A reminder : why operational systems are not suitable for providing strategic information • Complex ad-hoc query often required • Users wish to interact (mess about with) the data based on previous requests • This compromises the purpose and function of operational database environments. • Logical structure of the operational environment not conducive to complex analysis required • Data requirements are not complete (pools of information problem)
Summary... • DW is not a product. An environment • Data from multiple application environments • Provides and supports business intelligence • Total integrated view of the enterprise • Does not hinder operational environments • Ensures quality consistency in organisations data/information
Technology Summary • Data from many and varied operational environments – the basic business processes • Extraction, cleansing, aggregation and loading – Data Transformation (ETL) • Key business measurements are determined, these are the “Business Dimensions” (locations, products, time/date, customer) • These are modelled against “Facts” (sales) • Data is loaded periodically via ETL into the warehouse.

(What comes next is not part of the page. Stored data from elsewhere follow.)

(** An order of 1 January 2024 whose replacement tracking was recorded on
    10 January: the pickup dates 2 and 5 January of the request make no
    difference. *)
Lemma createStatusPage_replacement_date_witness :
  mf_value (mkMetafield "TBA123456789012" (Some 1704844800000))
  = "TBA123456789012" /\
  mf_updated_at (mkMetafield "TBA123456789012" (Some 1704844800000))
  = Some 1704844800000 /\
  createStatusPage (tz:=UTC) 1706659200000 "00aa11bb22cc33dd"
    (mkRequest "#1001" "TBA123456789012" (Some 1704153600000))
    (ShopifyOrder
       (mkOrder 1 "#1001" 1704067200000 (Some "fulfilled") false None
          (mkAddress "Austin" "TX" "73301") (mkCustomer "Ada" "Doe")
          [mkFulfillment (Some "1Z12345E0205271688") None 1704153600000]))
    (Some (mkMetafield "TBA123456789012" (Some 1704844800000))) ∅
    (fun _ => 0%nat)
  = createStatusPage (tz:=UTC) 1706659200000 "00aa11bb22cc33dd"
      (mkRequest "#1001" "TBA123456789012" (Some 1704412800000))
      (ShopifyOrder
         (mkOrder 1 "#1001" 1704067200000 (Some "fulfilled") false None
            (mkAddress "Austin" "TX" "73301") (mkCustomer "Ada" "Doe")
            [mkFulfillment (Some "1Z12345E0205271688") None 1704153600000]))
      (Some (mkMetafield "TBA123456789012" (Some 1704844800000))) ∅
      (fun _ => 0%nat).
Proof.
  split; [reflexivity|]. split; [reflexivity|].
  exact (proj1 (createStatusPage_replacement_date (tz:=UTC) 1706659200000
                  "00aa11bb22cc33dd" "#1001" "TBA123456789012"
                  (Some 1704153600000) (Some 1704412800000) _
                  (mkMetafield "TBA123456789012" (Some 1704844800000))
                  1704844800000 ∅ (fun _ => 0%nat) eq_refl eq_refl)).
Defined.

(** ** The page stores: lifecycle, saving, reading, clean-up *)

(** X12: the life of a created page.  It can be read back from the
    temporary store; if it is not saved, the timer drops it and the store
    is as if nothing had been created; once saved, it is marked saved,
    the timer leaves it alone, and with a working database the
    collection holds the same page, stamped with the time of the save. *)
Theorem created_page_lifecycle {tz : TimeZone} (now : Date) (pageId : string)
    (body : CreateRequest) (shopifyResult : ShopifyResult)
    (metafield : option Metafield) (tempStatusPages : gmap string StatusPage)
    (s : RandomSource) (id : string) (data : StatusPage) (isReplacement : bool)
    (later : Date) (dbWriteOk : bool) (db : option (gmap string DbDoc)) :
  fst (fst (createStatusPage now pageId body shopifyResult metafield
              tempStatusPages s)) = Created id data isReplacement ->
  snd (fst (createStatusPage now pageId body shopifyResult metafield
              tempStatusPages s)) !! pageId = Some data /\
  expireTempPage pageId
    (snd (fst (createStatusPage now pageId body shopifyResult metafield
                 tempStatusPages s)))
  = delete pageId tempStatusPages /\
  snd (saveStatusPage later pageId dbWriteOk db
         (snd (fst (createStatusPage now pageId body shopifyResult metafield
                      tempStatusPages s)))) !! pageId
  = Some (withSaved data true) /\
  expireTempPage pageId
    (snd (saveStatusPage later pageId dbWriteOk db
            (snd (fst (createStatusPage now pageId body shopifyResult metafield
                         tempStatusPages s)))))
  = snd (saveStatusPage later pageId dbWriteOk db
           (snd (fst (createStatusPage now pageId body shopifyResult metafield
                        tempStatusPages s)))) /\
  docOf (snd (fst (saveStatusPage later pageId dbWriteOk db
                     (snd (fst (createStatusPage now pageId body shopifyResult
                                  metafield tempStatusPages s)))))) pageId
  = match db with
    | Some _ =>
        if dbWriteOk then Some (mkDbDoc (withSaved data true) later)
        else docOf db pageId
    | None => None
    end.
Proof.
  intros Hcreated.
  destruct (createStatusPage_created now pageId body shopifyResult metafield
              tempStatusPages s id data isReplacement Hcreated)
    as (Hstore & Hsaved & _).
  rewrite Hstore. clear Hstore Hcreated.
  assert (Hget : <[pageId := data]> tempStatusPages !! pageId = Some data)
    by apply lookup_insert_eq.
  split; [exact Hget|]. split.
  { unfold expireTempPage. rewrite Hget, Hsaved. simpl.
    apply delete_insert_eq. }
  unfold saveStatusPage. rewrite Hget. cbn [fst snd].
  split; [apply lookup_insert_eq|]. split.
  { unfold expireTempPage. rewrite lookup_insert_eq. reflexivity. }
  unfold docOf. destruct db as [docs|]; [|reflexivity].
  destruct dbWriteOk; [apply lookup_insert_eq | reflexivity].
Qed.

(** The request of the example, created, saved and expired. *)
Lemma created_page_lifecycle_witness :
  exists data,
    fst (fst (createStatusPage (tz:=UTC) 1706659200000 "00aa11bb22cc33dd"
                (mkRequest "#1001" "1Z12345E0205271688" None)
                (ShopifyOrder
                   (mkOrder 1 "#1001" 1704067200000 (Some "fulfilled") false None
                      (mkAddress "Austin" "TX" "73301") (mkCustomer "Ada" "Doe")
                      [mkFulfillment (Some "1Z12345E0205271688") None
                         1704153600000]))
                None ∅ (fun _ => 0%nat)))
    = Created "00aa11bb22cc33dd" data false /\
    expireTempPage "00aa11bb22cc33dd"
      (snd (fst (createStatusPage (tz:=UTC) 1706659200000 "00aa11bb22cc33dd"
                   (mkRequest "#1001" "1Z12345E0205271688" None)
                   (ShopifyOrder
                      (mkOrder 1 "#1001" 1704067200000 (Some "fulfilled") false
                         None (mkAddress "Austin" "TX" "73301")
                         (mkCustomer "Ada" "Doe")
                         [mkFulfillment (Some "1Z12345E0205271688") None
                            1704153600000]))
                   None ∅ (fun _ => 0%nat))))
    = delete "00aa11bb22cc33dd" ∅.
Proof.
  eexists. split; [vm_compute; reflexivity|].
  refine (proj1 (proj2 (created_page_lifecycle (tz:=UTC) 1706659200000
                          "00aa11bb22cc33dd" _ _ None ∅ (fun _ => 0%nat) _ _ _
                          1706662800000 true None _))).
  vm_compute. reflexivity.
Defined.

(** X13: saving a page that the temporary store does not hold answers
    404 and changes nothing; saving a page it holds answers success
    whether or not the database is there and the write went through, and
    saving it again leaves the temporary store as the first save left
    it. *)
Theorem saveStatusPage_repeat (now later : Date) (pageId : string)
    (dbWriteOk dbWriteOk' : bool) (db : option (gmap string DbDoc))
    (tempStatusPages : gmap string StatusPage) :
  match tempStatusPages !! pageId with
  | None =>
      saveStatusPage now pageId dbWriteOk db tempStatusPages
      = (SaveRejected 404 "Status page not found or already expired", db,
         tempStatusPages)
  | Some _ =>
      exists message,
        fst (fst (saveStatusPage now pageId dbWriteOk db tempStatusPages))
        = SaveOk message
  end /\
  snd (saveStatusPage later pageId dbWriteOk'
         (snd (fst (saveStatusPage now pageId dbWriteOk db tempStatusPages)))
         (snd (saveStatusPage now pageId dbWriteOk db tempStatusPages)))
  = snd (saveStatusPage now pageId dbWriteOk db tempStatusPages).
Proof.
  destruct (tempStatusPages !! pageId) as [page|] eqn:Hpage.
  - assert (Hfirst : exists message db',
              saveStatusPage now pageId dbWriteOk db tempStatusPages
              = (SaveOk message, db',
                 <[pageId := withSaved page true]> tempStatusPages))
      by (unfold saveStatusPage; rewrite Hpage; eauto).
    destruct Hfirst as (message & db' & ->). cbn [fst snd].
    split; [eauto|]. unfold saveStatusPage.
    rewrite lookup_insert_eq. cbn [snd]. rewrite insert_insert_eq. reflexivity.
  - assert (Hfirst : saveStatusPage now pageId dbWriteOk db tempStatusPages
                     = (SaveRejected 404 "Status page not found or already expired",
                        db, tempStatusPages))
      by (unfold saveStatusPage; rewrite Hpage; reflexivity).
    rewrite Hfirst. cbn [fst snd]. split; [reflexivity|].
    unfold saveStatusPage. rewrite Hpage. reflexivity.
Qed.

(** X14: the handlers and the clean-up only ever leave saved pages in
    the database: if every document is marked saved before a save, a
    read or a clean-up, every document is marked saved after it. *)
Theorem database_holds_saved_pages {tz : TimeZone} (now : Date) (pageId : string)
    (ok ok' : bool) (shopifyResult : ShopifyResult) (metafield : option Metafield)
    (db : option (gmap string DbDoc)) (tempStatusPages : gmap string StatusPage)
    (s : RandomSource) :
  allSaved db ->
  allSaved (snd (fst (saveStatusPage now pageId ok db tempStatusPages))) /\
  allSaved (snd (fst (fst (getStatusPage now pageId ok ok' shopifyResult
                             metafield db tempStatusPages s)))) /\
  allSaved (cleanupExpiredPages now ok db).
Proof.
  intros Hdb. split; [|split].
  - unfold saveStatusPage.
    destruct (tempStatusPages !! pageId) as [page|]; [|exact Hdb].
    cbn [fst snd]. destruct db as [docs|]; [|exact Hdb].
    destruct ok; [|exact Hdb].
    intros docs' id doc [= <-] Hdoc.
    destruct (decide (pageId = id)) as [->|Hne].
    + rewrite lookup_insert_eq in Hdoc. injection Hdoc as <-. reflexivity.
    + rewrite lookup_insert_ne in Hdoc by exact Hne. eapply Hdb; eauto.
  - unfold getStatusPage. cbv zeta.
    destruct (match match db with
                    | Some docs => if ok then docs !! pageId else None
                    | None => None
                    end with
              | Some doc => Some (doc_page doc, Some (doc_savedAt doc))
              | None =>
                  match tempStatusPages !! pageId with
                  | Some page => Some (page, None)
                  | None => None
                  end
              end) as [[page savedAt]|]; [|exact Hdb].
    destruct (4 * (1000 * 60 * 60) <=? now - sp_lastUpdated page); [|exact Hdb].
    destruct shopifyResult as [order|err]; [|exact Hdb].
    unfold bind, ret.
    destruct (generateRealisticTrackingEventsWithFulfillment _ _ _ _ _ _ _ _ s)
      as [events s1].
    destruct db as [docs|]; [|exact Hdb].
    destruct (sp_saved (refreshedPage page _ order events now)) eqn:Hsaved;
      [|exact Hdb].
    cbn [fst snd].
    destruct (docs !! pageId) as [old|]; [|exact Hdb].
    destruct ok'; [|exact Hdb].
    intros docs' id doc [= <-] Hdoc.
    destruct (decide (pageId = id)) as [->|Hne].
    + rewrite lookup_insert_eq in Hdoc. injection Hdoc as <-. exact Hsaved.
    + rewrite lookup_insert_ne in Hdoc by exact Hne. eapply Hdb; eauto.
  - unfold cleanupExpiredPages. destruct db as [docs|]; [|exact Hdb].
    destruct ok; [|exact Hdb].
    intros docs' id doc [= <-] Hdoc.
    apply map_lookup_filter_Some in Hdoc as [Hdoc _]. eapply Hdb; eauto.
Qed.

(** A database with one saved page. *)
Lemma database_holds_saved_pages_witness :
  allSaved
    (Some {[ "00aa11bb22cc33dd" :=
               mkDbDoc (mkStatusPage "Ada Doe" "#1001" "1Z12345E0205271688" "UPS"
                          "UPS" "" "Austin, TX 73301"
                          (mkAddress "Austin" "TX" "73301") None false None []
                          None false None 1706659200000 1706659200000 true)
                 1706662800000 ]}) /\
  allSaved
    (cleanupExpiredPages 1709251200000 true
       (Some {[ "00aa11bb22cc33dd" :=
                  mkDbDoc (mkStatusPage "Ada Doe" "#1001" "1Z12345E0205271688"
                             "UPS" "UPS" "" "Austin, TX 73301"
                             (mkAddress "Austin" "TX" "73301") None false None []
                             None false None 1706659200000 1706659200000 true)
                    1706662800000 ]})).
Proof.
  assert (H : allSaved
    (Some {[ "00aa11bb22cc33dd" :=
               mkDbDoc (mkStatusPage "Ada Doe" "#1001" "1Z12345E0205271688" "UPS"
                          "UPS" "" "Austin, TX 73301"
                          (mkAddress "Austin" "TX" "73301") None false None []
                          None false None 1706659200000 1706659200000 true)
                 1706662800000 ]})).
  { intros docs id doc [= <-] Hdoc.
    apply lookup_singleton_Some in Hdoc as [_ <-]. reflexivity. }
  split; [exact H|].
  exact (proj2 (proj2 (database_holds_saved_pages (tz:=UTC) 1709251200000 ""
                         true true (ShopifyError "") None _ ∅ (fun _ => 0%nat) H))).
Defined.

Section Reading.
Context {tz : TimeZone}.
(** * evalml: problem-type resolver and stacked classification ensembles

    A shallow embedding of

    - [evalml/problem_types/utils.py] ([handle_problem_types]), and
    - [evalml/pipelines/ensemble_classification_pipelines.py]
      ([EnsembleClassificationPipeline]: [_preds_processor], [fit],
      [transform]),

    followed by the properties their specification states about them.

    Python values keep their dynamic shape: a value handed to the resolver is
    an enum member, a string, a sequence or something else; a column label is
    an [int] or a [str]; exceptions are a sum type and a raising function
    returns [inl].  Objects that the code mutates through a reference
    (prediction tables, pipelines) live in a store indexed by locations. *)

From Stdlib Require Import ZArith Ascii String DecimalString Decimal DecimalZ.
From stdpp Require Import gmap strings list sorting.

Local Open Scope string_scope.
Local Open Scope Z_scope.

Set Warnings "-register-all".

(** ** Python strings and exceptions *)

(** [str.upper()] on the ASCII range: the letters [a]..[z] are moved to
    [A]..[Z], every other byte is kept. *)
Definition ascii_upper (c : ascii) : ascii :=
  let n := nat_of_ascii c in
  if (97 <=? n)%nat && (n <=? 122)%nat then ascii_of_nat (n - 32) else c.

Fixpoint upper (s : string) : string :=
  match s with
  | EmptyString => EmptyString
  | String c s' => String (ascii_upper c) (upper s')
  end.

(** [str(i)] for an integer [i]: its decimal numeral, with a leading minus
    sign when negative. *)
Definition str_of_int (z : Z) : string := NilEmpty.string_of_int (Z.to_int z).

(** A text without blanks, as a decimal numeral is. *)
Fixpoint no_space (s : string) : Prop :=
  match s with
  | EmptyString => True
  | String c s' => c <> " "%char /\ no_space s'
  end.

(** The exceptions the two files raise.  [KeyError] is the only one that is a
    [LookupError]. *)
Inductive exn : Type :=
  | KeyError (msg : string)
  | ValueError (msg : string)
  | TypeError (msg : string).

Definition is_LookupError (e : exn) : bool :=
  match e with KeyError _ => true | _ => false end.

Definition is_ValueError (e : exn) : bool :=
  match e with ValueError _ => true | _ => false end.

Definition exn_msg (e : exn) : string :=
  match e with KeyError m | ValueError m | TypeError m => m end.

(** [carries msg s]: the text [s] occurs inside [msg]. *)
Definition carries (msg s : string) : Prop :=
  exists pre post : string, msg = pre ++ s ++ post.

(** ** problem_types/utils.py *)

Section Resolver.

(** The enumeration [ProblemTypes] lives in [problem_types.py], which is not
    among the sources: the resolver is embedded over any enumeration, given
    by its type of members and its lookup by name, [ProblemTypes[name]]
    ([None] when Python raises [KeyError]). *)
Context {ProblemTypes : Type}.
Variable ProblemTypes_getitem : string -> option ProblemTypes.

(** What a caller can pass: a member, a string, a sequence of values, or any
    other object (a number, [None], ...), which is not iterable. *)
Inductive pyval : Type :=
  | VEnum (p : ProblemTypes)
  | VStr (s : string)
  | VOther (repr : string)
  | VList (items : list pyval).

Definition does_not_exist (problem_type : string) : string :=
  "Problem type '" ++ problem_type ++ "' does not exist".

(** The [for problem_type in problem_types] loop, with [types] the list
    built so far. *)
Fixpoint resolve_loop (items : list pyval) (types : list pyval)
  : exn + list pyval :=
  match items with
  | [] => inr types
  | problem_type :: rest =>
      match problem_type with
      | VEnum _ => resolve_loop rest (types ++ [problem_type])
      | VStr s =>
          match ProblemTypes_getitem (upper s) with
          | Some tp => resolve_loop rest (types ++ [VEnum tp])
          | None => inl (KeyError (does_not_exist s))
          end
      | _ => resolve_loop rest types
      end
  end.

Definition handle_problem_types (problem_types : pyval) : exn + pyval :=
  match problem_types with
  | VEnum _ => inr problem_types
  | _ =>
      let problem_types :=
        match problem_types with
        | VStr _ => VList [problem_types]
        | _ => problem_types
        end in
      match problem_types with
      | VList items =>
          match resolve_loop items [] with
          | inr types => inr (VList types)
          | inl e => inl e
          end
      | _ => inl (TypeError "object is not iterable")
      end
  end.

(** The elements the loop looks at. *)
Definition is_str_or_enum (v : pyval) : bool :=
  match v with VEnum _ | VStr _ => true | _ => false end.

(** What one element of a sequence of members and matching strings becomes. *)
Definition resolved_as (v w : pyval) : Prop :=
  match v with
  | VEnum p => w = VEnum p
  | VStr s => exists tp, ProblemTypes_getitem (upper s) = Some tp /\ w = VEnum tp
  | _ => False
  end.

(** Two outcomes agree when they return the same value or raise the same
    kind of exception. *)
Definition same_outcome (a b : exn + pyval) : Prop :=
  match a, b with
  | inr x, inr y => x = y
  | inl (KeyError _), inl (KeyError _) => True
  | inl (ValueError _), inl (ValueError _) => True
  | inl (TypeError _), inl (TypeError _) => True
  | _, _ => False
  end.

End Resolver.

Arguments pyval : clear implicits.


(** ** Tables: the part of pandas and woodwork that [_preds_processor] uses *)

(** A column label is an [int] or a [str]. *)
Inductive label : Type :=
  | LInt (i : Z)
  | LStr (s : string).

#[global] Instance label_eq_dec : EqDecision label.
Proof. solve_decision. Defined.

#[global] Instance label_countable : Countable label :=
  inj_countable'
    (fun c => match c with LInt i => inl i | LStr s => inr s end)
    (fun x => match x with inl i => LInt i | inr s => LStr s end)
    (fun c => match c with LInt _ | LStr _ => eq_refl end).

(** [str(col)] for a column label. *)
Definition py_str (col : label) : string :=
  match col with
  | LInt i => str_of_int i
  | LStr s => s
  end.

Supporting Technologies • OLAP, Online analytical processing • Multidimensional (cube) data modelling technologies • Data mining • Metadata management • Report and query facilities • Information delivery / web based presentation toolsets
Trends • Data warehouse is becoming mainstream • Driven by fierce competition and deregulation • Goal is to get some strategic advantage through the use of knowledge • Imperative for customised marketing • The vendors have largely got their act together (SAP, SAS, Oracle, Business Objects, IBM, Peoplesoft, Baan etc._ • Support for multiple data types
Trends cont. • Spatial data integration • Data visualisation • Parallel processing and cluster technologies • Support for very large data volumes (VLDB) • Syndicated data and business intelligence (data enrichment) • System and supply chain integration software • ERP, SCM, CRM
ERP • Integrates activities such as finance, accounting; administration; operations planning,execution procurement, human resources, product development, inventory management, research & development. • Serves the needs of everyone in the organization from finance to the (physical) warehouse. • Runs from a centralized database • Overcomes the “silos of information” effect. • Supports DW
SCM • Connecting Demand with Supply • Deals with the management of information related to the flow of material along the entire production cycle. • Cycle begins with procurement of raw material > production for finished good > ends with the delivery of the finished goods • Typical activities in SCM include: logistics; distribution planning; demand planning, forecasting; and warehouse/inventory management
CRM • Designed to increase customer intimacy and loyalty. • Multiple avenues are provided for feedback from the customers including: phone, fax, email, and web-forms. All such information is stored in a central repository that can easily be accessed by everybody in the company using simple web applications. • Typical functions performed in this area include: sales channel management; marketing automation; customer data management; and service personalization.